### There are three imports required, the first two being for our web scraper, and the third one for the analysis of the data we scrape

In [1]:
from splinter import Browser
from bs4 import BeautifulSoup
import pandas as pd

### Establish path that your computer can use to find chromedriver.exe, which this script assumes is in the same folder as this notebook.

#### Mac Users

In [None]:
# # https://splinter.readthedocs.io/en/latest/drivers/chrome.html
# !which chromedriver

In [None]:
# executable_path = {'executable_path': '/usr/local/bin/chromedriver'}
# browser = Browser('chrome', **executable_path, headless=False)

#### Windows Users

In [88]:
executable_path = {'executable_path': 'chromedriver.exe'}
browser = Browser('chrome', **executable_path, headless=False)

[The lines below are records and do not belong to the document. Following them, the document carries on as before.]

(** C4: [mm_realloc] of a live pointer to a nonzero size moves the allocation:
    the new region has at least [size] bytes, its first [min size n] bytes are
    those of the old one, the old pointer is no longer live and every other
    allocation keeps its contents.  If no memory is left it returns NULL and the
    old block is untouched. *)
Theorem mm_realloc_correct (s : mm) (am : gmap Z Z) (p n size : Z) :
  owns s am → am !! p = Some n → 0 < size <= max_request →
  wp (mm_realloc p size) (λ q s',
    (q = NULL ∧ owns s' am ∧ mbytes s' = mbytes s) ∨
    (∃ k, size <= k ∧ am !! q = None ∧ owns s' (<[q := k]> (delete p am)) ∧
       preserved (delete p am) (mbytes s) (mbytes s') ∧
       ∀ i, 0 <= i < Z.min size n → rd (mbytes s') (q + i) = rd (mbytes s) (p + i))) s.
Proof. apply mm_realloc_contract. Qed.

Lemma mm_realloc_correct_witness :
  owns ex_heap1 {[4112 := 24]} ∧
  wp (mm_realloc 4112 60) (λ q s', q = NULL ∨ ∃ k, 60 <= k ∧ owns s' {[q := k]}) ex_heap1.
Proof.
  split; [exact ex_heap1_owns|].
  eapply wp_mono; [apply (mm_realloc_correct ex_heap1 {[4112 := 24]} 4112 24 60 ex_heap1_owns);
    [apply lookup_singleton_eq|done]|].
  intros q s' [[-> _]|(k & ? & _ & H & _)]; [by left|right]. exists k. split; [done|].
  by rewrite delete_singleton_eq in H.
Defined.

(** [mm_init] on a fresh memory system whose heap is aligned: it fails (with
    -1) exactly when the heap has no room for the prologue, the epilogue and one
    chunk, and otherwise leaves a well-formed heap with one free block of 4096
    bytes and no allocation. *)
Theorem mm_init_correct (m : gmap Z Z) (heap size : Z) :
  0 < heap → heap mod 8 = 0 → 16 <= size < 2 ^ 31 →
  wp mm_init (λ r s',
    (r = -1 ∧ size < 16 + 4096 ∧ wf s' []) ∨
    (r = 0 ∧ 16 + 4096 <= size ∧ wf s' [(4096, false)] ∧ owns s' ∅)) (mm_start m heap size).
Proof.
  intros H1 H2 H3. eapply wp_mono; [by apply mm_init_run|]. cbn beta.
  intros r s' (_ & _ & _ & H). destruct (size <? 16 + 4096) eqn:E.
  - left. split_and!; [apply H|lia|apply H].
  - right. split_and!; [apply H|lia|apply H|]. exists [(4096, false)]. split; [apply H|done].
Qed.

Lemma mm_init_correct_witness :
  0 < 4096 ∧ wp mm_init (λ r s', r = 0 ∧ owns s' ∅) (mm_start ∅ 4096 65536).
Proof.
  split; [done|].
  eapply wp_mono; [apply (mm_init_correct ∅ 4096 65536); done|].
  intros r s' [(_ & H & _)|(-> & _ & _ & ?)]; [lia|done].
Defined.

(** C5: a program that allocates and frees in any order, freeing only pointers it
    holds, never faults, whatever the sequence of requests: starting from a heap
    without allocations, after every request the pointers it holds are exactly
    the live ones, without repetition.  It is proved for every allocator that
    meets the [Allocator] contract and applied to mm.c. *)
Theorem mm_client_safe (s : mm) (rs : list request) :
  owns s ∅ → Forall fits rs →
  wp (client_run [] rs) (λ held s', holds s' held) s.
Proof.
  intros Hown Hfit. apply client_run_ok; [|done]. split; [constructor|].
  exists ∅. split; [done|]. intros p. rewrite lookup_empty, elem_of_nil. split; [done|by intros []].
Qed.

Lemma mm_client_safe_witness :
  owns ex_heap ∅ ∧
  wp (client_run [] [ReqMalloc 10; ReqMalloc 5000; ReqFree 1; ReqMalloc 1; ReqFree 0])
     (λ held s', holds s' held) ex_heap.
Proof.
  split; [exact ex_heap_owns|].
  apply (mm_client_safe ex_heap); [exact ex_heap_owns|].
  repeat constructor; simpl; unfold max_request; lia.
Defined.

(** The consistency checker accepts every well-formed heap: [checkheap] walks
    the whole heap without a fault, changes nothing, and prints no complaint; in
    verbose mode it prints the heap line and the end-of-list line only. *)
Theorem checkheap_accepts (s : mm) (bs : list blk) (verbose : bool) :
  wf s bs →
  wp (checkheap verbose) (λ out s', s' = s ∧ out =
    if verbose then [MsgHeap (heap_listp s); MsgEOL (mem_brk (sys s))] else []) s.
Proof. intros [Hrep _]. by eapply checkheap_run. Qed.

Lemma checkheap_accepts_witness :
  wf ex_heap1 [(32, true); (4064, false)] ∧
  wp (checkheap true) (λ out s', s' = ex_heap1 ∧ out = [MsgHeap 4104; MsgEOL 8208]) ex_heap1.
Proof.
  split; [exact ex_heap1_wf|].
  eapply wp_mono; [apply (checkheap_accepts ex_heap1 _ true ex_heap1_wf)|].
  intros out s' [-> ->]. split; [done|]. by vm_compute.
Defined.

(** Requests beyond [INT_MAX] are not rejected.  The adjusted size is
    converted to the [int] parameter of [mem_sbrk], so a request of [2^32] bytes
    to a 64 KiB heap is answered with a non-NULL pointer although the requested
    region ends far beyond the last legal heap address. *)
Theorem mm_malloc_large_request :
  wp (mm_init;;; mm_malloc (2 ^ 32)) (λ p s',
    p ≠ NULL ∧ mem_max_addr (sys s') < p + 2 ^ 32) (mm_start ∅ 4096 65536).
Proof. vm_compute. split; [by intros [=]|done]. Qed.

### Establish base URL from which to scrape open positions, and use it to define our browser

In [89]:
url = 'https://careers.zillowgroup.com/List-Jobs/location/San-francisco/'
browser.visit(url)

### Each job posting is a "td" element injected into the page. We know this from right-clicking on the page itself and clicking on "Inspect" (or pressing Ctrl+Shift+I), and then clicking on the box-and-arrow icon seen in the top-left corcer of the image below, next to the word "Elements" underlined in blue. This is the "Inspect Element" tool in the Chrome Browser web developer toolkit, which allows you to understand how each element of any web page fits into the overall structure of the page. We can use the information we gain by using the Inspect Element tool to pull what we are seeking for analysis.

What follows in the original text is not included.